- _PROMPT_
Every line below between the line holding "fail_limit_ : Z;" and the line holding "(with_entry endpoint_key", inclusive, should be repeated exactly, and all other lines omitted.
········
(* ===== verification/UdpGuard.v ===== *)
(** Per-endpoint protection and per-session quality tracking of the gateway's UDP
    path: [gateway/udp_bind_abuse_guard.hpp] and [gateway/udp_sequenced_metrics.hpp].

    The guard keeps, for every endpoint that ever failed to bind, a failure window
    and a block; it is used under the lock of the gateway.  The tracker classifies
    the sequence numbers of one bound session. *)

From S2P Require Import Prelude.
From Stdlib Require Import Sorted.

(** ** UdpBindAbuseGuard *)

Record BlockState := mkBlockState { blocked : bool; retry_after_ms : Z }.

Record GuardEntry := mkGuardEntry {
  window_started_ms : Z;
  failures_in_window : Z;
  blocked_until_ms : Z;
}.

Definition default_GuardEntry : GuardEntry := mkGuardEntry 0 0 0.

Record UdpBindAbuseGuard := mkUdpBindAbuseGuard {
  fail_window_ms_ : Z;
  fail_limit_ : Z;
  block_ms_ : Z;
  entries_ : gmap string GuardEntry;
}.

Definition default_UdpBindAbuseGuard : UdpBindAbuseGuard :=
  mkUdpBindAbuseGuard 10000 5 60000 ∅.

Definition guard_configure (fail_window_ms fail_limit block_ms : Z) (g : UdpBindAbuseGuard) :
    UdpBindAbuseGuard :=
  mkUdpBindAbuseGuard fail_window_ms fail_limit block_ms (entries_ g).

(** [entries_[key] = entry]. *)
Definition with_entry (key : string) (entry : GuardEntry) (g : UdpBindAbuseGuard) :
    UdpBindAbuseGuard :=
  mkUdpBindAbuseGuard (fail_window_ms_ g) (fail_limit_ g) (block_ms_ g)
    (<[key := entry]> (entries_ g)).

Definition block_state (endpoint_key : string) (now_ms : Z) (g : UdpBindAbuseGuard) :
    UdpBindAbuseGuard * BlockState :=
  match entries_ g !! endpoint_key with
  | None => (g, mkBlockState false 0)
  | Some entry =>
      if blocked_until_ms entry <=? now_ms then
        (with_entry endpoint_key
           (mkGuardEntry (window_started_ms entry) (failures_in_window entry) 0) g,
         mkBlockState false 0)
      else (g, mkBlockState true (u64 (blocked_until_ms entry - now_ms)))
  end.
········
- _THE COMPLETED TASK_
  fail_limit_ : Z;
  block_ms_ : Z;
  entries_ : gmap string GuardEntry;
}.

Definition default_UdpBindAbuseGuard : UdpBindAbuseGuard :=
  mkUdpBindAbuseGuard 10000 5 60000 ∅.

Definition guard_configure (fail_window_ms fail_limit block_ms : Z) (g : UdpBindAbuseGuard) :
    UdpBindAbuseGuard :=
  mkUdpBindAbuseGuard fail_window_ms fail_limit block_ms (entries_ g).

(** [entries_[key] = entry]. *)
Definition with_entry (key : string) (entry : GuardEntry) (g : UdpBindAbuseGuard) :
    UdpBindAbuseGuard :=
  mkUdpBindAbuseGuard (fail_window_ms_ g) (fail_limit_ g) (block_ms_ g)
    (<[key := entry]> (entries_ g)).

Definition block_state (endpoint_key : string) (now_ms : Z) (g : UdpBindAbuseGuard) :
    UdpBindAbuseGuard * BlockState :=
  match entries_ g !! endpoint_key with
  | None => (g, mkBlockState false 0)
  | Some entry =>
      if blocked_until_ms entry <=? now_ms then
        (with_entry endpoint_key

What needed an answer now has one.